Intermittent failures with Engagement Cloud in Asia Pacific Region
Incident Report for dotdigital
Postmortem

Summary of impact:

From approximately 11:24 UTC on Thursday 19th March 2020, some Engagement Cloud customers in our Asia Pacific Region may have noticed intermittent failures with many functions/services, including:

  • Sending campaigns
  • Viewing reporting data
  • Executing programs.

Most operations were retried successfully. However, as the underlying problem increased in frequency, users began reporting problems from approximately 02:30 UTC on Friday 20th March 2020.

We identified a fault with the messaging service supplied by our cloud provider. The messaging service allows different components within Engagement Cloud to share data and carry out requests.

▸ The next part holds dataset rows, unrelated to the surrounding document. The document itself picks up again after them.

(** * MediaSaverBot: the download-dispatch-and-delivery pipeline of [bot.py]

    A shallow embedding of [handle_url] (bot.py, lines 61-256) and of the
    data it passes to the persistence layer (models.py), followed by the
    properties of the pipeline.

    Conventions of the embedding.

    - A Python [str] is a Rocq [string] holding its UTF-8 encoding, so a
      literal of the source is the same literal here and concatenation is
      [++].  [str.lower] is written out for the ASCII letters; the five
      keywords of the failure classifier are ASCII, contain no [k] and do
      not end in [i], so the only two non-ASCII code points whose lower
      case contains an ASCII letter (U+212A and U+0130) cannot create or
      destroy a match, and the substring tests of the source are decided
      exactly on the encoded text.
    - Every call that leaves [handle_url] (messaging, persistence, the
      downloaders, the file system, logging) is recorded as an [event] of
      the run, together with whether it raised.  What such a call returns
      or raises is given by a [World]; [handle_url] is a function of the
      world and of the update.
    - Exceptions are values: a computation returns [Ok a] or [Raise e], and
      [try_except] selects a handler by the class of the exception, as the
      [except] clauses of the source do. *)

From Stdlib Require Import ZArith QArith List String Ascii Bool Lia DecimalString.
Import ListNotations.

Local Open Scope Z_scope.
Local Open Scope list_scope.
Local Open Scope string_scope.

(* ================================================================== *)
(** ** Strings *)
(* ================================================================== *)

Module Str.

Definition nl : string := String "010"%char EmptyString.

(** [c.lower()] for one byte of the encoded text. *)
Definition lower_char (c : ascii) : ascii :=
  let n := nat_of_ascii c in
  if ((65 <=? n) && (n <=? 90))%nat then ascii_of_nat (n + 32) else c.

(** [s.lower()] *)
Fixpoint lower (s : string) : string :=
  match s with
  | EmptyString => EmptyString
  | String c s' => String (lower_char c) (lower s')
  end.

(** [pat in s] *)
Fixpoint str_in (pat s : string) : bool :=
  if String.prefix pat s then true
  else match s with
       | EmptyString => false
       | String _ s' => str_in pat s'
       end.

(** [s.startswith(p)] *)
Definition startswith (s p : string) : bool := String.prefix p s.

(** [str(n)] for an [int]. *)
Definition str_of_int (n : Z) : string := NilZero.string_of_int (Z.to_int n).

(** Truth value of a [str]: the empty string is false. *)
Definition truthy (s : string) : bool :=
  match s with EmptyString => false | _ => true end.

(** The code points Python's [str.isspace] accepts, in UTF-8:
    U+0009-000D, U+001C-001F, U+0020, U+0085, U+00A0, U+1680,
    U+2000-200A, U+2028, U+2029, U+202F, U+205F, U+3000. *)
Definition bytes (l : list nat) : string :=
  fold_right (fun n s => String (ascii_of_nat n) s) EmptyString l.

Definition whitespace : list string :=
  map bytes
    ([[9]; [10]; [11]; [12]; [13]; [28]; [29]; [30]; [31]; [32];
      [194; 133]; [194; 160]; [225; 154; 128]]
     ++ map (fun k => [226; 128; k])
            [128; 129; 130; 131; 132; 133; 134; 135; 136; 137; 138; 168; 169; 175]
     ++ [[226; 129; 159]; [227; 128; 128]])%list%nat.

Fixpoint drop (n : nat) (s : string) : string :=
  match n, s with
  | O, _ => s
  | S n', String _ s' => drop n' s'
  | S _, EmptyString => EmptyString
  end.

Fixpoint rev_acc (s acc : string) : string :=
  match s with
  | EmptyString => acc
  | String c s' => rev_acc s' (String c acc)
  end.

Definition rev (s : string) : string := rev_acc s EmptyString.

(** [s.lstrip()] with the candidate white space given as [ws]; [fuel]
    bounds the number of characters removed. *)
Fixpoint lstrip_with (ws : list string) (fuel : nat) (s : string) : string :=
  match fuel with
  | O => s
  | S fuel' =>
      match find (fun w => String.prefix w s) ws with
      | Some w => lstrip_with ws fuel' (drop (String.length w) s)
      | None => s
      end
  end.

Definition lstrip (s : string) : string :=
  lstrip_with whitespace (String.length s) s.

Definition rstrip (s : string) : string :=
  rev (lstrip_with (map rev whitespace) (String.length s) (rev s)).

(** [s.strip()] *)
Definition strip (s : string) : string := rstrip (lstrip s).

End Str.

(* ================================================================== *)
(** ** Exceptions, results and the trace of a run *)
(* ================================================================== *)

(** The classes of exception the [except] clauses of [handle_url] tell
    apart.  [DownloadError] is the class imported from [downloaders],
    taken to derive from [Exception] and not from [OSError]; [OSError]
    stands for [OSError] and its subclasses ([FileNotFoundError] among
    them); every other subclass of [Exception] is an [OtherException].
    Each carries [str(e)]. *)
Inductive exn : Type :=
| DownloadError (msg : string)
| OSError (msg : string)
| OtherException (msg : string).

Definition str (e : exn) : string :=
  match e with
  | DownloadError msg | OSError msg | OtherException msg => msg
  end.

Inductive result (A : Type) : Type :=
| Ok (a : A)
| Raise (e : exn).

Arguments Ok {A} a.
Arguments Raise {A} e.

Definition raised {A} (r : result A) : bool :=
  match r with Ok _ => false | Raise _ => true end.

(** models.py, [class User]; an instance is always true in a condition,
    [None] is false. *)
Record User : Type := {
  user_id : Z;
  username : option string;
  first_name : option string;
  last_name : option string;
  language_code : option string;
  is_premium : bool
}.

(** The arguments of one [record_download] call, which become a row of
    models.py, [class Download].  [dl_file_size] is the size in MB, kept
    as the exact quotient [file_size / (1024*1024)]; the source holds the
    double nearest to it. *)
Record Download : Type := {
  dl_user_id : Z;
  dl_url : string;
  dl_source_type : string;
  dl_file_size : option Q;
  dl_status : string;
  dl_error_message : option string
}.

(** The inbound text message event. *)
Record Update : Type := {
  message_text : string;
  sender_id : Z
}.

(** The constants [bot.py] imports from [config]. *)
Record Config : Type := {
  DOWNLOAD_SUCCESS_MESSAGE : string;
  INVALID_URL_MESSAGE : string;
  PROCESSING_MESSAGE : string;
  ERROR_MESSAGE : string;
  DONATION_URL : string
}.

Inductive platform : Type := youtube | instagram | tiktok | twitter | facebook.

Inductive level : Type := INFO | WARNING | ERROR.

(** A log line: its text, or the size that line 116 formats with [:.2f]. *)
Inductive log_msg : Type :=
| Text (s : string)
| DownloadedSize (file_size_mb : Q).

(** The calls [handle_url] makes to its collaborators. *)
Inductive call : Type :=
| Logger (lvl : level) (msg : log_msg)
| ReplyText (text : string)
| GetOrCreateUser
| DownloadVideo (p : platform) (url : string)
| OsPathExists (path : string)
| OsPathGetsize (path : string)
| RecordDownload (row : Download)
| OpenRb (path : string)
| GetDonationKeyboard (url : string)
| ReplyVideo (path caption : string) (keyboard : bool)
| ProcessingDelete
| OsRemove (path : string)
| OsRmdir (path : string)
| EditText (text : string).

Record event : Type := { ev_call : call; ev_raised : bool }.

(** What the collaborators answer during one run.  The Flask application
    context entered around the persistence calls is taken not to raise.
    A run starts from a message that carries a text and from a classifier
    that returns: reading the text (line 63) and [get_url_type] (line 67)
    have no exception among their answers. *)
Record World : Type := {
  get_url_type : string -> option string;
  get_or_create_user : Update -> result (option User);
  reply_text : string -> result unit;
  download_youtube_video : string -> result (option string);
  download_instagram_video : string -> result (option string);
  download_tiktok_video : string -> result (option string);
  download_twitter_video : string -> result (option string);
  download_facebook_video : string -> result (option string);
  os_path_exists : string -> bool;
  os_path_getsize : string -> result Z;
  record_download : Download -> result unit;
  open_rb : string -> result unit;
  get_donation_keyboard : string -> result bool;
  reply_video : string -> string -> bool -> result unit;
  processing_delete : result unit;
  os_remove : string -> result unit;
  os_path_dirname : string -> string;
  gettempdir : string;
  os_rmdir : string -> result unit;
  edit_text : string -> result unit
}.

From approximately 04:15 UTC on Friday 20th March 2020, services returned to a stable state after the faulty component was removed.

Root Cause:

Engagement Cloud relies upon a messaging service supplied by our cloud provider. We use two instances of this service in a highly available configuration to help manage intermittent failures. However, in this case one of the messaging instances failed completely and wouldn’t accept any connection attempts. This had severe knock effects on our systems.

Mitigation:

Once the faulty messaging service was identified it was manually removed from duty and our service returned to normal from 04:15 UTC on Friday 20th March 2020.

Next Steps:

We’re working with our cloud provider to understand the root cause of the failure in their service. In addition, we have increased the capabilities of our messaging service load balancing routines. This adjustment will remove the impact from a fully unavailable message service and is currently being rolled out over the next few weeks to each of our hosting regions.

Posted Mar 20, 2020 - 16:39 GMT

Resolved
Services in R3 are now stable. We will follow up with an incident report in the coming days.
Posted Mar 20, 2020 - 04:32 GMT
Identified
One of the messaging services provided by our cloud provider has become faulty. We are now in the process of failing over to a new instance and shortly users will see things return to normal.
Posted Mar 20, 2020 - 03:59 GMT
Investigating
We are currently experiencing some issues with the Engagement Cloud Asia Pacific Region
we are working to investigate the route cause
Posted Mar 20, 2020 - 03:25 GMT
This incident affected: Asia Pacific - Engagement Cloud r3 (Asia Pacific - Web Application, Asia Pacific - API, Asia Pacific - Mail Sending, Asia Pacific - Open and Link Tracking, Asia Pacific - Reporting, Asia Pacific - Surveys and Forms, Asia Pacific - Pages and Forms, Asia Pacific - Transactional Email).